*** Data in this exercise ***

(* ===== verification/Gateway.v ===== *)
(** cmd/c2-gateway/main.go: the C2 gateway over any bus - the fleet built from
    telemetry, the command and injection endpoints, and the endpoints of the data
    mule and of the dead letter queue. The hub of the dashboards is Hub. *)
From Stdlib Require Import Strings.Ascii Strings.String.
From S2P Require Import Prelude GoString Float64 Json GoTime Sha256 Topic Bus Schema Decoded Guard DataMule Hub Http.

Local Open Scope string_scope.
Local Open Scope Z_scope.
Local Open Scope go_scope.

(** * State *)
Record VehicleState := mkVehicleState {
  vs_Telemetry : TelemetryPayload; vs_Header : SecurityHeader; vs_LastSeen : Z;
  vs_TrackPoints : list Coordinates;
}.

Definition maxTrackPoints : nat := 50.

(** ** The types of request bodies *)
Record SimulateRequest := mkSimulate { DDILActive : bool }.
Definition set_simulate (n : string) (v : jval) (r : SimulateRequest) : option SimulateRequest :=
  b ← decode_bool v (DDILActive r); Some (mkSimulate b).

Record CommandRequest := mkCommandRequest {
  req_TargetVehicle : string; req_CommandType : string; req_Parameters : option (list (string * any)) }.
Definition set_command_request (n : string) (v : jval) (r : CommandRequest) : option CommandRequest :=
  let '(mkCommandRequest t c p) := r in
  if String.eqb n "target_vehicle" then x ← decode_string v t; Some (mkCommandRequest x c p)
  else if String.eqb n "command_type" then x ← decode_string v c; Some (mkCommandRequest t x p)
  else x ← decode_map v p; Some (mkCommandRequest t c x).

Record InjectRequest := mkInject { inj_Tier : string; inj_Tamper : bool; inj_TargetVehicle : string }.
Definition set_inject (n : string) (v : jval) (r : InjectRequest) : option InjectRequest :=
  let '(mkInject t m w) := r in
  if String.eqb n "tier" then x ← decode_string v t; Some (mkInject x m w)
  else if String.eqb n "tamper" then x ← decode_bool v m; Some (mkInject t x w)
  else x ← decode_string v w; Some (mkInject t m x).

Definition decode_simulate `{U : Unicode} := decode_body ["ddil_active"] set_simulate (mkSimulate false).
Definition decode_command `{U : Unicode} :=
  decode_body ["target_vehicle"; "command_type"; "parameters"] set_command_request (mkCommandRequest "" "" None).
Definition decode_inject `{U : Unicode} :=
  decode_body ["tier"; "tamper"; "target_vehicle"] set_inject (mkInject "" false "").

(** The texts of encoding/json's errors for the three bodies are parameters. *)
Class BodyErrors := {
  simulate_error : string -> string;
  command_error : string -> string;
  inject_error : string -> string;
}.

(** ** Encoders *)
Definition marshal_list (l : list (result string string)) : result string string :=
  let? xs := seq_results l in Ok ("[" +:+ commas xs +:+ "]").

Definition marshal_vehicle_state (v : VehicleState) : result string string :=
  marshal_fields [("telemetry", marshal_telemetry (vs_Telemetry v)); ("header", marshal_header (vs_Header v));
    ("last_seen", marshal_time 0 (vs_LastSeen v));
    ("track_points", marshal_list (map marshal_coordinates (vs_TrackPoints v)))].

Definition marshal_fleet (fleet : gmap string VehicleState) : result string string :=
  marshal_fields (sort_keys (map (fun '(k, v) => (k, marshal_vehicle_state v)) (map_to_list fleet))).

Definition marshal_metrics (tz : Z) (m : BackhaulMetrics) : result string string :=
  marshal_fields [str_field "status" (status_text (Status m)); str_field "cloud_target" (CloudTarget m);
    int_field "latency_ms" (LatencyMs m); int_field "spooled_packets" (Z.of_nat (SpooledPackets m));
    int_field "spooled_bytes" (SpooledBytes m); int_field "synced_total" (SyncedTotal m);
    ("last_sync_time", marshal_time tz (LastSyncTime m));
    ("simulated_mode", Ok (if SimulatedMode m then "true" else "false"))].

Definition marshal_ws_message (tz : Z) (m : BackhaulMetrics) : result string string :=
  marshal_fields [str_field "type" "backhaul_status"; ("metrics", marshal_metrics tz m)].

Section Gateway.
Context `{U : Unicode} `{JE : JsonErrors} `{BE : BodyErrors} {B H : Type} `{BI : Bus B H}.

(** The bus is shared by the gateway and its data mule: [gw_bus] is the one
    store, and the mule's reference to it is a flag (see [mule_call]). *)
Record Gateway := mkGateway {
  gw_bus : B;
  hub : Hub;
  fleet : gmap string VehicleState;
  cdsProxyURL : string;
  mule : option (DataMule B);
}.

(** [created] is the outcome of the default [NewDataMule], whose error is
    dropped. *)
Definition NewGateway (b : B) (cdsProxyURL : string) (muleOptional : option (DataMule B))
  (created : result string (DataMule B)) : Gateway :=
  mkGateway b newHub ∅ cdsProxyURL
    (match muleOptional, created with
     | Some dm, _ => Some dm
     | None, Ok dm => Some dm
     | None, Err _ => None
     end).

Definition set_mule (b : B) (dm : option (DataMule B)) (g : Gateway) : Gateway :=
  mkGateway b (hub g) (fleet g) (cdsProxyURL g) dm.
Definition set_gw_bus (b : B) (g : Gateway) : Gateway :=
  mkGateway b (hub g) (fleet g) (cdsProxyURL g) (mule g).
Definition set_fleet (f : gmap string VehicleState) (g : Gateway) : Gateway :=
  mkGateway (gw_bus g) (hub g) f (cdsProxyURL g) (mule g).
Definition set_hub (h : Hub) (g : Gateway) : Gateway :=
  mkGateway (gw_bus g) h (fleet g) (cdsProxyURL g) (mule g).

(** A method of the data mule, run on the shared bus. *)
Definition mule_call {A} (f : DataMule B -> A * DataMule B) (dm : DataMule B) (b : B) : A * DataMule B * B :=
  let dm := match upstreamBus dm with Some _ => set_bus b dm | None => dm end in
  let '(a, dm) := f dm in (a, dm, default b (upstreamBus dm)).

(** * Telemetry *)
Definition cloud_bound (key : string) : bool := HasPrefix key "upstream/" || HasPrefix key "cloud/".

Definition mule_ingest (s : surroundings) (key payload : string) (g : Gateway) : Gateway :=
  match mule g with
  | Some dm =>
    let '(_, dm, b) := mule_call (fun dm => (tt, Ingest s key payload dm)) dm (gw_bus g) in
    set_mule b (Some dm) g
  | None => g
  end.

(** The breadcrumb trail keeps the last fifty points. *)
Definition append_point (c : Coordinates) (l : list Coordinates) : list Coordinates :=
  let l := (l ++ [c])%list in
  if (maxTrackPoints <? length l)%nat then tail l else l.

Definition update_fleet (now : Z) (h : SecurityHeader) (t : TelemetryPayload)
  (f : gmap string VehicleState) : gmap string VehicleState :=
  let track := match f !! VehicleID t with Some st => vs_TrackPoints st | None => [] end in
  <[VehicleID t := mkVehicleState t h now (append_point (Coords t) track)]> f.

Definition handleTelemetry (s : surroundings) (now : Z) (key payload : string) (g : Gateway) : Gateway :=
  if cloud_bound key then g else
  match ParseJSONEnvelope payload with
  | Err _ => g
  | Ok env =>
    match Telemetry env with
    | None => g
    | Some t =>
      let g := mule_ingest s key payload g in
      let g := set_fleet (update_fleet now (Header env) t (fleet g)) g in
      set_hub (hub_send payload (hub g)) g
    end
  end.

(** * Read-only endpoints *)
Definition handleFleet (g : Gateway) : Response := http_json (marshal_fleet (fleet g)).

Definition mule_missing : Response := http_error "data mule not configured" StatusServiceUnavailable.

Definition handleBackhaul (tz : Z) (g : Gateway) : Response :=
  match mule g with
  | None => mule_missing
  | Some dm => http_json (marshal_metrics tz (Metrics dm))
  end.

(** * Simulation of an outage *)
Definition method_not_allowed : Response := http_error "Method not allowed" StatusMethodNotAllowed.
Definition invalid_json (text : string) : Response := http_error ("invalid json: " +:+ text) StatusBadRequest.
(* ===== verification/Network.v ===== *)
(** The deployment: drones, the gateway with its data mule, the guard and an intruder
    on one bus, as a transition system whose steps are the handlers of the programs,
    in any interleaving. A message that was acknowledged may be delivered to any
    subscriber whose selector matches its key, at any later time, any number of times
    and in any order, or never. *)
From Stdlib Require Import Strings.Ascii Strings.String.
From S2P Require Import Prelude GoString Float64 Json Topic Bus Schema Policy Dlq Guard DataMule VehicleSim EdgeAgent Http Hub Gateway System.

Local Open Scope string_scope.
Local Open Scope Z_scope.

(** * What a handler adds to the log of the bus *)
Section Log.
Local Open Scope list_scope.
Context {B H : Type} `{BI : Bus B H} `{BL : !BusLog B}.

Definition adds (P : string * string -> Prop) (b b' : B) : Prop :=
  exists l, acked b' = acked b ++ l /\ Forall P l.

Lemma adds_refl P b : adds P b b.
Proof. exists []. by rewrite app_nil_r. Qed.

#[global] Instance adds_preorder P : PreOrder (adds P).
Proof.
  split; [intros b; apply adds_refl|]. intros b1 b2 b3 (l1 & E1 & F1) (l2 & E2 & F2).
  exists (l1 ++ l2). rewrite E2, E1, app_assoc. split; [done|]. by apply Forall_app.
Qed.

Lemma adds_impl (P Q : string * string -> Prop) b b' : (forall m, P m -> Q m) -> adds P b b' -> adds Q b b'.
Proof. intros HPQ (l & E & F). exists l. split; [done|]. by eapply Forall_impl. Qed.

***

For this exercise, please output exactly the lines above starting at the line with "mkGateway b newHub ∅ cdsProxyURL" and ending at the line with "(f : gmap string VehicleState) : gmap", ends included.

  mkGateway b newHub ∅ cdsProxyURL
    (match muleOptional, created with
     | Some dm, _ => Some dm
     | None, Ok dm => Some dm
     | None, Err _ => None
     end).

Definition set_mule (b : B) (dm : option (DataMule B)) (g : Gateway) : Gateway :=
  mkGateway b (hub g) (fleet g) (cdsProxyURL g) dm.
Definition set_gw_bus (b : B) (g : Gateway) : Gateway :=
  mkGateway b (hub g) (fleet g) (cdsProxyURL g) (mule g).
Definition set_fleet (f : gmap string VehicleState) (g : Gateway) : Gateway :=
  mkGateway (gw_bus g) (hub g) f (cdsProxyURL g) (mule g).
Definition set_hub (h : Hub) (g : Gateway) : Gateway :=
  mkGateway (gw_bus g) h (fleet g) (cdsProxyURL g) (mule g).

(** A method of the data mule, run on the shared bus. *)
Definition mule_call {A} (f : DataMule B -> A * DataMule B) (dm : DataMule B) (b : B) : A * DataMule B * B :=
  let dm := match upstreamBus dm with Some _ => set_bus b dm | None => dm end in
  let '(a, dm) := f dm in (a, dm, default b (upstreamBus dm)).

(** * Telemetry *)
Definition cloud_bound (key : string) : bool := HasPrefix key "upstream/" || HasPrefix key "cloud/".

Definition mule_ingest (s : surroundings) (key payload : string) (g : Gateway) : Gateway :=
  match mule g with
  | Some dm =>
    let '(_, dm, b) := mule_call (fun dm => (tt, Ingest s key payload dm)) dm (gw_bus g) in
    set_mule b (Some dm) g
  | None => g
  end.

(** The breadcrumb trail keeps the last fifty points. *)
Definition append_point (c : Coordinates) (l : list Coordinates) : list Coordinates :=
  let l := (l ++ [c])%list in
  if (maxTrackPoints <? length l)%nat then tail l else l.

Definition update_fleet (now : Z) (h : SecurityHeader) (t : TelemetryPayload)
  (f : gmap string VehicleState) : gmap string VehicleState :=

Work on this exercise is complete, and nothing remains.